Turchia, l’identità batte la ragione

Nathalie Tocci

Sulle elezioni in Turchia non aveva capito niente nessuno, sottoscritta inclusa. Non avevano capito niente gli europei che consideravano l’esito delle urne scontato, con una vittoria del presidente Recep Tayyıp Erdoğan alle presidenziali e del suo Partito di Giustizia e Sviluppo (Akp) alle legislative. La Turchia viene spesso assimilata a Erdoğan, il cui crescente autoritarismo è noto ben al di là dei confini della repubblica. Quindi se Erdoğan è un autocrate, o addirittura un dittatore come viene talvolta definito in Italia, allora la Turchia è un’autocrazia, se non una dittatura. Chi la pensava così sarà stato sorpreso nel vedere un’affluenza di quasi l’89% in un Paese che sfiora i 90 milioni di abitanti: sono numeri da far invidia nera alla nostra democrazia, stanca e disillusa, e che nella tornata delle amministrative che si è chiusa ieri ha visto andare alle urne meno di sei elettori su dieci. Saranno stati ammirati dalla mobilitazione degli osservatori ai seggi, per assicurare che il processo elettorale filasse liscio e senza brogli. Saranno stati stupiti dal risultato, con Erdoğan che si è arrestato al 49,5% ed il suo sfidante principale Kemal Kılıçdaroğlu al 44,8%, aprendo la via al ballottaggio – il primo da quando il Paese ha adottato un sistema presidenziale – il 28 maggio. Difficile immaginare un secondo turno nella Russia di Vladimir Putin, nell’Egitto di Abdel Fattah al-Sisi oppure nella Cina di Xi Jingping… No, la Turchia non è una dittatura. Lo stato di diritto, i diritti delle minoranze, le libertà di stampa e di associazione, e la separazione dei poteri – pilastri fondanti di una democrazia liberale – sono gravemente erosi in Turchia. Nel centenario della repubblica fondata da Mustafa Kemal, detto Atatürk, insomma, la Turchia non può essere definita una liberaldemocrazia. Eppure, proprio alla luce dello svuotamento del sistema democratico, soprattutto nell’ultimo decennio, è incredibile che la società turca manifesti un dinamismo e una resilienza democratica come quelle viste l’altro giorno.
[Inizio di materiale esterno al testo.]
(** * Forensic audio server: preset catalog, filter-chain builder and
      request handler of [audio_server.py], embedded and verified.

    The development follows the source top-down:
    - [Py]: the pieces of the Python runtime the source relies on (integer
      and float formatting inside f-strings, true division of integers,
      exceptions);
    - [PRESETS] and [build_ffmpeg_filter]: the catalog and the chain builder;
    - [Heap]: the same builder over an object store, where [dict.copy] is a
      shallow copy and [dict.update] writes in place;
    - [Paths]: [pathlib] joins and the scratch file names;
    - [Handler]: [process_audio_file] and [process_audio] over a file
      system, with the external tools as an oracle.  *)

From Stdlib Require Import ZArith Ascii String.
From Stdlib Require Import Floats.PrimFloat Floats.SpecFloat Numbers.DecimalString.
From Stdlib Require Floats.FloatOps Numbers.DecimalZ.
From stdpp Require Import gmap strings list sorting.

Set Warnings "-inexact-float".
Open Scope Z_scope.

(** ** Exceptions and results *)

(** The exception classes that occur in the source, with [str(e)] as the
    carried message.  [Exception] stands for any other subclass. *)
Inductive exn :=
| ValueError (msg : string)
| OverflowError (msg : string)
| FileNotFoundError (msg : string)
| CalledProcessError (msg : string)
| OSError (msg : string)
| Exception (msg : string)
| HTTPException (status_code : Z) (detail : string).

Inductive result (A : Type) :=
| Ok (a : A)
| Raise (e : exn).
Arguments Ok {A} a.
Arguments Raise {A} e.

Definition result_bind {A B} (r : result A) (k : A → result B) : result B :=
  match r with
  | Ok a => k a
  | Raise e => Raise e
  end.

#[global] Instance result_ret : MRet result := @Ok.
#[global] Instance result_bind_inst : MBind result := λ A B k r, result_bind r k.
#[global] Instance result_throw : MThrow exn result := @Raise.

(** ** The Python runtime *)

Module Py.

(** The decimal text of an [int]: what [str(z)] and [f"{z}"] give when
    the conversion is allowed (see [format_int] for when it is not). *)
Definition str_of_int (z : Z) : string := NilZero.string_of_int (Z.to_int z).

(** [str(e)] of an exception. *)
Definition str_of_exn (e : exn) : string :=
  match e with
  | ValueError m | OverflowError m | FileNotFoundError m
  | CalledProcessError m | OSError m | Exception m => m
  | HTTPException c d => str_of_int c +:+ ": " +:+ d
  end.

(** [sep.join(parts)] *)
Fixpoint join (sep : string) (parts : list string) : string :=
  match parts with
  | [] => ""
  | [p] => p
  | p :: rest => p +:+ sep +:+ join sep rest
  end.

(** *** binary64 arithmetic

    Floats are the kernel's binary64 numbers, which is what CPython's
    [float] is.  The two conversions below go through exact integer
    arithmetic: [n/d] with [0 < n], [0 < d] is rounded to the nearest
    double, ties to even. *)

Definition round_half_even (n d : Z) : Z :=
  let q := n / d in
  match 2 * (n mod d) ?= d with
  | Lt => q
  | Gt => q + 1
  | Eq => if Z.even q then q else q + 1
  end.

(** [n / (d * 2^e)] as a fraction of integers *)
Definition scale2 (n d e : Z) : Z * Z :=
  if 0 <=? e then (n, d * 2 ^ e) else (n * 2 ^ (- e), d).

(** mantissa and exponent [(m, e)] of the double nearest to [n/d] *)
Definition nearest_binary64 (n d : Z) : Z * Z :=
  let e0 := Z.log2 n - Z.log2 d - 53 in
  let '(a0, b0) := scale2 n d e0 in
  let e1 := if 2 ^ 53 * b0 <=? a0 then e0 + 1 else e0 in
  let e := Z.max e1 (-1074) in
  let '(a, b) := scale2 n d e in
  (round_half_even a b, e).

(** Quotients of this magnitude or more round beyond the largest double:
    it is halfway between the largest double and [2^1024]. *)
Definition float_limit : Z := 2 ^ 1024 - 2 ^ 970.

Definition overflows (n d : Z) : bool := float_limit * d <=? n.

Definition float_of_mag (neg : bool) (n d : Z) : float :=
  if n =? 0 then (if neg then neg_zero else zero)
  else if overflows n d then (if neg then neg_infinity else infinity)
  else let '(m, e) := nearest_binary64 n d in
       match m with
       | Zpos p => FloatOps.SF2Prim (S754_finite neg p e)
       | _ => if neg then neg_zero else zero
       end.

Definition division_too_large : exn :=
  OverflowError "integer division result too large for a float".

(** [a / b] on two [int]s with [b <> 0]: the correctly rounded quotient,
    or [OverflowError] when it is too large for a float. *)
Definition int_truediv (a b : Z) : result float :=
  if overflows (Z.abs a) (Z.abs b)
  then Raise division_too_large
  else Ok (float_of_mag (xorb (a <? 0) (b <? 0)) (Z.abs a) (Z.abs b)).

(** *** [repr] of a float, which is what [f"{x}"] interpolates

    The shortest decimal string that reads back as the same double (the
    closest one to the double when several have that length), laid out in
    fixed notation for a decimal point position in [-3 .. 16] and in
    exponent notation otherwise. *)

Definition ge_pow10 (n d k : Z) : bool :=
  if 0 <=? k then 10 ^ k * d <=? n else d <=? n * 10 ^ (- k).

Fixpoint floor_log10_from (fuel : nat) (n d k : Z) : Z :=
  match fuel with
  | O => k
  | S fuel' => if ge_pow10 n d k then k else floor_log10_from fuel' n d (k - 1)
  end.

(** the [x] with [10^(x-1) <= n/d < 10^x] *)
Definition decimal_point (n d : Z) : Z :=
  let est := (Z.log2 n - Z.log2 d) * 30103 / 100000 in
  floor_log10_from 8 n d (est + 2) + 1.

Definition reads_back (f : float) (c x : Z) : bool :=
  let '(a, b) := if 0 <=? x then (c * 10 ^ x, 1) else (c, 10 ^ (- x)) in
  PrimFloat.eqb (float_of_mag false a b) f.

(** a [k]-digit integer [c] with [c * 10^(x-k)] reading back as [f] *)
Definition candidate (f : float) (n d x k : Z) : option Z :=
  let '(a, b) :=
    if 0 <=? k - x then (n * 10 ^ (k - x), d) else (n, d * 10 ^ (x - k)) in
  let lo := a / b in
  let hi := lo + 1 in
  match reads_back f lo (x - k), reads_back f hi (x - k) with
  | true, true =>
      match 2 * (a mod b) ?= b with
      | Lt => Some lo
      | Gt => Some hi
      | Eq => Some (if Z.even lo then lo else hi)
      end
  | true, false => Some lo
  | false, true => Some hi
  | false, false => None
  end.

Fixpoint shortest_from (fuel : nat) (f : float) (n d x k : Z) : Z * Z :=
  match fuel with
  | O => (n / d, k)
  | S fuel' =>
      match candidate f n d x k with
      | Some c => (c, k)
      | None => shortest_from fuel' f n d x (k + 1)
      end
  end.

Fixpoint strip_zeros (fuel : nat) (c : Z) : Z :=
  match fuel with
  | O => c
  | S fuel' =>
      if (c mod 10 =? 0) && negb (c =? 0) then strip_zeros fuel' (c / 10) else c
  end.

Fixpoint zeros (n : nat) : string :=
  match n with
  | O => ""
  | S n' => "0" +:+ zeros n'
  end.

Definition strlen (s : string) : Z := Z.of_nat (String.length s).

(** *** The limit on the conversion of an [int] to [str]

    From CPython 3.11 on (and in the security releases of 3.7 to 3.10),
    the conversion of an [int] to decimal text raises [ValueError] when
    the int has more than [sys.int_info.default_max_str_digits] digits,
    the sign not counted.  The program never changes that limit. *)
Definition int_max_str_digits : Z := 4300.

(** the number of decimal digits of [z] *)
Definition digits (z : Z) : Z := strlen (str_of_int (Z.abs z)).

Definition fits (z : Z) : bool := digits z <=? int_max_str_digits.

Definition int_too_long : exn :=
  ValueError ("Exceeds the limit (4300 digits) for integer string conversion; " +:+
              "use sys.set_int_max_str_digits() to increase the limit").

(** [f"{z}"] for an [int] *)
Definition format_int (z : Z) : result string :=
  if fits z then Ok (str_of_int z) else Raise int_too_long.

(** the decimal number of [n] digits, all of them 1 *)
Fixpoint repunit (n : nat) : Decimal.uint :=
  match n with
  | O => Decimal.Nil
  | S n' => Decimal.D1 (repunit n')
  end.

Definition format_short (digits : string) (decpt : Z) : string :=
  let n := strlen digits in
  if (decpt <=? -4) || (16 <? decpt) then
    let e := decpt - 1 in
    let mant :=
      if n =? 1 then digits
      else String.substring 0 1 digits +:+ "." +:+
           String.substring 1 (String.length digits - 1) digits in
    mant +:+ "e" +:+ (if e <? 0 then "-" else "+") +:+
    (if Z.abs e <? 10 then "0" else "") +:+ str_of_int (Z.abs e)
  else if decpt <=? 0 then "0." +:+ zeros (Z.to_nat (- decpt)) +:+ digits
  else if decpt <? n then
    String.substring 0 (Z.to_nat decpt) digits +:+ "." +:+
    String.substring (Z.to_nat decpt) (Z.to_nat (n - decpt)) digits
  else digits +:+ zeros (Z.to_nat (decpt - n)) +:+ ".0".

Definition repr_float (f : float) : string :=
  match FloatOps.Prim2SF f with
  | S754_nan => "nan"
  | S754_infinity s => if s then "-inf" else "inf"
  | S754_zero s => if s then "-0.0" else "0.0"
  | S754_finite s m e =>
      let '(n, d) := scale2 (Zpos m) 1 (- e) in
      let x := decimal_point n d in
      let '(c, k) := shortest_from 17 (abs f) n d x 1 in
      let width := strlen (str_of_int c) in
      (if s then "-" else "") +:+
      format_short (str_of_int (strip_zeros 17 c)) (x + (width - k))
  end.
Ma non avevano capito nulla (ed eccomi inclusa nella categoria) coloro che pensavano (e speravano, ammetto) in un esito diverso. Avevo immaginato che si sarebbe andati al ballottaggio, ma credevo sarebbe accaduto con rapporti di forza invertiti tra Erdoğan e Kılıçdaroğlu. Non è la prima volta che i sondaggi sottostimano la performance di Erdoğan, ma questa volta sembrava diverso. L’opposizione è, per la prima volta, unita, con una coalizione di sei partiti di centrosinistra, liberali e conservatori, con l’appoggio esterno del partito filo-curdo. La rabbia e la disillusione nei confronti di Erdoğan, inoltre, non sono mai state così alte, alla luce dell’inflazione divampante (oggi poco sotto il 50%), della stagnazione economica e del terremoto che ha ucciso 50 mila persone, molte delle quali sotto le macerie di palazzi malcostruiti durante l’era Erdoğan e soccorsi troppo tardi dalle autorità sotto il suo controllo. Insomma, molti pensavano che tutto questo avrebbe pesato di più, superando lo spazio mediatico monopolizzato da Erdoğan o le sue misure populiste, dall’Internet gratis agli studenti agli aumenti degli stipendi dei funzionari pubblici. Sicuramente in pochi immaginavano la popolarità delle forze nazionaliste, dal partito Mhp, coalizzato con l’Akp di Erdoğan, al terzo candidato alle presidenziali Sinan Oğan, che ha ottenuto oltre il 5% dei voti e che ora potrebbe porsi in vista del ballottaggio come ago della bilancia. Il che rappresenta soprattutto un rompicapo per Kılıçdaroğlu e l’opposizione, che dovranno assicurarsi gli elettori di Oğan senza, al tempo stesso, alienarsi le preferenze dei curdi. La Turchia è una società democratica ma anche terribilmente polarizzata, in cui le guerre culturali e identitarie pesano più della razionalità materiale.